THE LUNAR MEN: Five Friends Whose Curiosity Changed the World
Jennifer Uglow, . . Farrar, Straus & Giroux, $30 (608pp) ISBN 978-0-374-19440-6
This hefty volume combines prodigious research with an obvious fondness for the subject matter. Uglow, an editor at U.K.'s Chatto & Windus publishing house, garnered praise for her incisive book on the life and images of William Hogarth as well as for her biographies of Elizabeth Gaskell and George Eliot. Here, Uglow details the wild inventions of the 18th century, with the turbulent changes in the Georgian world as backdrop, and so delivers a complete, though at times ponderously detailed, portrait of the men who formed the Lunar Society of Birmingham. The society was a kind of study group for the nascent Industrial Revolution, which would transform England in two generations. Among the lunar men were toy maker Matthew Boulton, James Watt of the steam engine, potter Josiah Wedgwood, Joseph Priestley, who discovered oxygen, and physician and evolutionary theorist Erasmus Darwin, Charles Darwin's grandfather.
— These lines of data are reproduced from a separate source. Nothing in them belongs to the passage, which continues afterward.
Lemma sound_env_E0 : sound_env E0.
Proof.
  split.
  - apply (lookup_sound disk disk_sound).
  - intros i. apply small_bytes_decide; reflexivity.
Qed.

Lemma sound_env_E1 : sound_env E1.
Proof.
  split.
  - apply (lookup_sound ((str "keyboard.sys", keyboard_sys) :: disk)).
    apply Forall_cons; [apply small_bytes_decide; vm_compute; reflexivity |].
    exact disk_sound.
  - intros i. apply small_bytes_decide; reflexivity.
Qed.

(** ** A read that fails *)

Lemma failed_read_passes_keys_through_witness :
  exists code this' m',
    read_keyboard_file E0 10 (new_keyboard_layout E0) (str "x") (-1) 437 m0
    = Ok (code, this', m')
    /\ code = KEYB_LAYOUTNOTFOUND
    /\ layout_key E0 10 this' 0x1e 0 0 0 m' = Ok (false, this', m').
Proof.
  destruct (read_keyboard_file E0 10 (new_keyboard_layout E0) (str "x") (-1) 437 m0)
    as [[[code this'] m'] | | | |] eqn:H; try (vm_compute in H; discriminate H).
  assert (Hcode : code = KEYB_LAYOUTNOTFOUND).
  { vm_compute in H. injection H as <- _ _. reflexivity. }
  exists code, this', m'. split; [reflexivity |]. split; [exact Hcode |].
  assert (Herr : is_error code = true) by (rewrite Hcode; reflexivity).
  assert (Hplanes : additional_planes (new_keyboard_layout E0) <= layout_pages - 4)
    by (vm_compute; discriminate).
  destruct (failed_read_passes_keys_through E0 10 (new_keyboard_layout E0) (str "x")
              (-1) 437 m0 code this' m' H Herr Hplanes) as [_ [Hkeys _]].
  apply Hkeys. lia.
Defined.

(** ** Loading *)

Lemma loaded_layout_is_reported_witness :
  DOS_GetLoadedLayout fr_session = Some (str "fr").
Proof.
  assert (H : DOS_LoadKeyboardLayout E0 10 (initial_session E0) (str "fr") 437 (str "none")
              = Ok (KEYB_NOERROR, fr_session)) by (vm_compute; reflexivity).
  rewrite (loaded_layout_is_reported E0 10 (initial_session E0) (str "fr") 437
             (str "none") fr_session H).
  vm_compute. reflexivity.
Defined.

Lemma failed_load_keeps_session_witness :
  exists s',
    DOS_LoadKeyboardLayout E0 10 fr_session (str "x") 437 (str "none")
    = Ok (KEYB_LAYOUTNOTFOUND, s')
    /\ loaded_layout s' = loaded_layout fr_session
    /\ loaded_codepage (mach s') = loaded_codepage (mach fr_session)
    /\ trace (mach s') = trace (mach fr_session).
Proof.
  destruct (DOS_LoadKeyboardLayout E0 10 fr_session (str "x") 437 (str "none"))
    as [[code s'] | | | |] eqn:H; try (vm_compute in H; discriminate H).
  assert (Hcode : code = KEYB_LAYOUTNOTFOUND).
  { vm_compute in H. injection H as <- _. reflexivity. }
  subst code. exists s'. split; [reflexivity |].
  apply (failed_load_keeps_session E0 10 fr_session (str "x") 437 (str "none")
           KEYB_LAYOUTNOTFOUND s' H).
  reflexivity.
Defined.

(** ** Switching *)

Lemma switch_to_US_and_back_witness :
  DOS_SwitchKeyboardLayout E0 10
    {| loaded_layout := Some (layout_of fr_session); mach := m0 |} (str "us")
  = Ok (KEYB_NOERROR, None,
        {| loaded_layout :=
             Some (set_diacritics_character 0
                     (set_use_foreign_layout false (layout_of fr_session)));
           mach := m0 |}).
Proof.
  assert (Huse : use_foreign_layout (layout_of fr_session) = true)
    by (vm_compute; reflexivity).
  assert (Hus : strncasecmp_eq (str "us") (str "US") 2 = true)
    by (vm_compute; reflexivity).
  assert (Hcode : strncasecmp_eq (str "fr") (str "US") 2 = false)
    by (vm_compute; reflexivity).
  assert (Hin : In (str "fr") (language_codes (layout_of fr_session)))
    by (vm_compute; left; reflexivity).
  assert (Hlen : (List.length (str "fr") < 256)%nat) by (vm_compute; lia).
  exact (proj1 (switch_to_US_and_back E0 10 (layout_of fr_session) m0
                  (str "us") (str "fr") Huse Hus Hcode Hin Hlen)).
Defined.

Lemma switch_foreign_layout_toggles_witness :
  get_layout_name (switch_foreign_layout (layout_of fr_session)) = None
  /\ layout_key E0 10 (switch_foreign_layout (layout_of fr_session)) 0x12 0 0 0 m0
     = Ok (false, switch_foreign_layout (layout_of fr_session), m0)
  /\ switch_foreign_layout (switch_foreign_layout (layout_of fr_session))
     = set_diacritics_character 0 (layout_of fr_session).
Proof.
  apply (switch_foreign_layout_toggles E0 10 (layout_of fr_session) 0x12 0 0 0 m0).
  vm_compute. reflexivity.
Defined.

Lemma successful_switch_installs_witness :
  exists s',
    DOS_SwitchKeyboardLayout E1 10 f_session (str "de") = Ok (KEYB_NOERROR, Some 850, s')
    /\ loaded_codepage (mach s') = 850
    /\ DOS_GetLoadedLayout s' = Some (str "de").
Proof.
  destruct (DOS_SwitchKeyboardLayout E1 10 f_session (str "de"))
    as [[[code tried] s'] | | | |] eqn:H; try (vm_compute in H; discriminate H).
  assert (Hcode : code = KEYB_NOERROR /\ tried = Some 850).
  { vm_compute in H. injection H as <- <- _. split; reflexivity. }
  destruct Hcode as [-> ->]. exists s'. split; [reflexivity |].
  assert (Hrange : 0 <= 850 < 65536) by lia.
  destruct (successful_switch_installs E1 10 f_session (str "de") 850 s' H Hrange)
    as [Hcp Hname].
  split; [exact Hcp |]. rewrite Hname. vm_compute. reflexivity.
Defined.

(** ** The loop over the submappings *)

Lemma specific_submapping_can_loop_forever_witness :
  submappings_loop E0 loop_kl 1000 58 6 4 2 437 1 false (new_keyboard_layout E0) = Timeout.
Proof.
  apply (specific_submapping_can_loop_forever E0 loop_kl 58 6 4 2 437 850).
  - lia.
  - lia.
  - lia.
  - vm_compute. reflexivity.
  - discriminate.
  - vm_compute. reflexivity.
  - vm_compute. reflexivity.
  - lia.
Defined.

Lemma loading_and_switching_end_witness :
  DOS_LoadKeyboardLayout E0 257 fr_session (str "f") 437 (str "none") <> Timeout
  /\ DOS_SwitchKeyboardLayout E0 257 fr_session (str "f") <> Timeout.
Proof.
  apply (loading_and_switching_end E0 257 fr_session (str "f") 437 (str "none")).
  - exact sound_env_E0.
  - apply bytes_decide. vm_compute. reflexivity.
  - lia.
Defined.

(** ** The code page of a layout *)

Lemma extracted_codepage_is_found_witness :
  exists code this' m2,
    extract_codepage E1 (str "de") m0 = Ok (850, de_extracted)
    /\ read_keyboard_file_cp E1 10 (new_keyboard_layout E1) (str "de") 850 de_extracted
       = Ok (code, this', m2)
    /\ code = KEYB_NOERROR.
Proof.
  assert (He : extract_codepage E1 (str "de") m0 = Ok (850, de_extracted))
    by (vm_compute; reflexivity).
  destruct (read_keyboard_file_cp E1 10 (new_keyboard_layout E1) (str "de") 850
              de_extracted)
    as [[[code this'] m2] | | | |] eqn:Hr; try (vm_compute in Hr; discriminate Hr).
  exists code, this', m2. split; [exact He |]. split; [reflexivity |].
  assert (Hbufs : kl_read_buf m0 = cp_read_buf m0) by (vm_compute; reflexivity).
  assert (Hcp : 850 <> 437) by discriminate.
  exact (extracted_codepage_is_found E1 10 (new_keyboard_layout E1) (str "de") m0 850
           de_extracted code this' m2 Hbufs He Hcp Hr).
Defined.

Lemma extract_codepage_stays_in_bounds_witness :
  exists cp rb,
    extract_codepage E0 (str "fr") m0 = Ok (cp, set_cp_read_buf rb m0)
    /\ 1 <= cp <= 65535.
Proof.
  apply (extract_codepage_stays_in_bounds E0 (str "fr") fr_kl m0).
  - vm_compute. discriminate.
  - vm_compute. reflexivity.
  - apply bytes_decide. vm_compute. reflexivity.
  - apply bytes_decide. vm_compute. reflexivity.
Defined.

Lemma library_offsets_in_range_witness :
  7 <= 7
  /\ exists file, open_file E1 (str "keyboard.sys") = Some file /\ 7 + 5 <= len file.
Proof.
  assert (H : try_all E1 attempts (str "de")
              = Ok (Some (LibraryFile (str "keyboard.sys"), 7)))
    by (vm_compute; reflexivity).
  exact (library_offsets_in_range E1 attempts (str "de")
           (LibraryFile (str "keyboard.sys")) 7 sound_env_E1 H).
Defined.

(** ** Code pages *)

Lemma read_codepage_file_loads_witness :
  loaded_codepage (emit INT10_SetupRomMemoryChecksum (set_loaded_codepage 850 m0)) = 850
  /\ kl_read_buf (emit INT10_SetupRomMemoryChecksum (set_loaded_codepage 850 m0))
     = kl_read_buf m0
  /\ cp_read_buf (emit INT10_SetupRomMemoryChecksum (set_loaded_codepage 850 m0))
     = cp_read_buf m0
  /\ exists evs,
       trace (emit INT10_SetupRomMemoryChecksum (set_loaded_codepage 850 m0))
       = trace m0 ++ evs ++ [INT10_SetupRomMemoryChecksum].
Proof.
  assert (H : read_codepage_file E0 (str "back.cpi") 850 m0
              = Ok (KEYB_NOERROR,
                    emit INT10_SetupRomMemoryChecksum (set_loaded_codepage 850 m0)))
    by (vm_compute; reflexivity).
  apply (read_codepage_file_loads E0 (str "back.cpi") 850 m0 _ H).
  - vm_compute. reflexivity.
  - vm_compute. discriminate.
  - lia.
Defined.

Lemma write_font_copies_in_order_witness :
  trace (emit (phys_writeb 101 9) (emit (phys_writeb 100 8) m0))
  = trace m0 ++ [phys_writeb 100 8; phys_writeb 101 9].
Proof.
  assert (H : write_font 2 [7; 8; 9] 100 1 0 m0
              = Ok (emit (phys_writeb 101 9) (emit (phys_writeb 100 8) m0)))
    by (vm_compute; reflexivity).
  rewrite (proj1 (write_font_copies_in_order 2 [7; 8; 9] 100 1 0 m0 _ H)).
  vm_compute. reflexivity.
Defined.

(** ** Key presses *)

Lemma layout_key_enqueues_at_most_two_witness :
  exists r this' m' ks,
    layout_key E0 10 fr_dead 0x10 0 0 0 (mach fr_dead_session) = Ok (r, this', m')
    /\ trace m' = trace (mach fr_dead_session) ++ map BIOS_AddKeyToBuffer ks
    /\ (List.length ks <= 2)%nat.
Proof.
  destruct (layout_key E0 10 fr_dead 0x10 0 0 0 (mach fr_dead_session))
    as [[[r this'] m'] | | | |] eqn:H; try (vm_compute in H; discriminate H).
  destruct (layout_key_enqueues_at_most_two E0 10 fr_dead 0x10 0 0 0
              (mach fr_dead_session) r this' m' H) as [ks [Ht [_ [Hlen _]]]].
  exists r, this', m', ks. split; [reflexivity |]. split; assumption.
Defined.

Lemma layout_key_keeps_the_layout_name_witness :
  exists r this' m',
    layout_key E0 10 (layout_of f_session) 0x10 0 0 0 (mach f_session) = Ok (r, this', m')
    /\ get_layout_name this' = Some (str "f").
Proof.
  destruct (layout_key E0 10 (layout_of f_session) 0x10 0 0 0 (mach f_session))
    as [[[r this'] m'] | | | |] eqn:H; try (vm_compute in H; discriminate H).
  exists r, this', m'. split; [reflexivity |].
  rewrite (layout_key_keeps_the_layout_name E0 10 (layout_of f_session) 0x10 0 0 0
             (mach f_session) r this' m' H).
  vm_compute. reflexivity.
Defined.

Lemma ctrl_or_alt_skips_the_base_planes_witness :
  shift_normal E0 10 fr_dead 0x12 0x04 0 false m0 = Ok (false, fr_dead, m0).
Proof.
  apply (ctrl_or_alt_skips_the_base_planes E0 fr_dead 10 0x12 0x04 0 false m0).
  - exact fr_dead_reachable.
  - left. vm_compute. reflexivity.
Defined.

Lemma user_key_commands_witness :
  exists on,
    map_key E0 10 (new_keyboard_layout E0) 0x3b 191 true false m0
    = Ok (true, set_user_keys on (new_keyboard_layout E0), m0)
    /\ Z.testbit on 3 = true.
Proof.
  assert (Hk : 0 <= 3 < 8) by lia.
  assert (Huser : 0 <= user_keys (new_keyboard_layout E0) < 65536)
    by (vm_compute; split; [discriminate | reflexivity]).
  assert (Hon : u8 (Z.land 191 0xff) = 188 + 3) by (vm_compute; reflexivity).
  assert (Hoff : u8 (Z.land 183 0xff) = 180 + 3) by (vm_compute; reflexivity).
  destruct (user_key_commands E0 10 (new_keyboard_layout E0) 0x3b 3 191 183 false m0
              Hk Huser Hon Hoff) as [[on [Hmap [_ Hbits]]] _].
  exists on. split; [exact Hmap |]. rewrite Hbits by lia. reflexivity.
Defined.

(** ** The diacritics table *)

Lemma parsed_diacritics_are_well_formed_witness :
  exists code this' m',
    read_keyboard_file E0 10 (new_keyboard_layout E0) (str "fr") (-1) 437 m0
    = Ok (code, this', m')
    /\ diacritics_ok this'.
Proof.
  destruct (read_keyboard_file E0 10 (new_keyboard_layout E0) (str "fr") (-1) 437 m0)
    as [[[code this'] m'] | | | |] eqn:H; try (vm_compute in H; discriminate H).
  exists code, this', m'. split; [reflexivity |].
  assert (Hb : bytes (kl_read_buf m0)) by (apply bytes_decide; vm_compute; reflexivity).
  destruct (parsed_diacritics_are_well_formed E0 10 (new_keyboard_layout E0) m0
              sound_env_E0 Hb) as [Hr _].
  exact (proj1 (Hr _ _ _ _ _ _ H)).
Defined.

(** The table of fr.kl has one sub-table, of one pair. *)
Lemma fr_dead_diacritics : diacritics_ok fr_dead.
Proof.
  intros k Hk.
  assert (He : diacritics_entries fr_dead = 1) by (vm_compute; reflexivity).
  rewrite He in Hk. assert (k = 0) by lia. subst k.
  exists 0, 1. repeat split; try (vm_compute; reflexivity); vm_compute; discriminate.
Qed.

Lemma fr_dead_pending : dc_inv fr_dead.
Proof. right. split; [vm_compute; discriminate | vm_compute; reflexivity]. Qed.

Lemma literal_keys_stay_inside_the_table_witness :
  exists this' m',
    map_key E0 10 fr_dead 0x12 0x65 false false (mach fr_dead_session) = Ok (true, this', m')
    /\ diacritics_character this' = 0.
Proof.
  exact (proj1 (literal_keys_stay_inside_the_table E0 10 fr_dead 0x12 0x65 false
                  (mach fr_dead_session) fr_dead_diacritics fr_dead_pending)).
Defined.

(** ** The plane descriptors *)

Lemma plane_descriptors_are_never_overrun_witness :
  additional_planes fr_dead <= layout_pages - 4
  /\ stays_inside planes_ (layout_key E0 10 fr_dead 0x10 0 0 0 (mach fr_dead_session)).
Proof.
  destruct (plane_descriptors_are_never_overrun E0 fr_dead fr_dead_reachable)
    as [Hb [_ Hk]].
  split; [exact Hb | apply Hk].
Defined.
As Uglow writes, its members met on the full moon (to facilitate travel at night), "warmed by wine and friendship, their heads full of air pumps and elements and electrical machines, their ears ringing with talk, the whirring of wheels and the hiss of gas." Each was accomplished in his profession, and yet each applied boundless reserves of energy and inventiveness to outside interests, from the practical, such as canal-building, herbal medicines and steam-propelled water pumps, to the outright bizarre, such as Erasmus Darwin's fantastic mechanical talking mouth. Uglow's writing has great breadth of subject and character—along with the occasional bawdiness, too.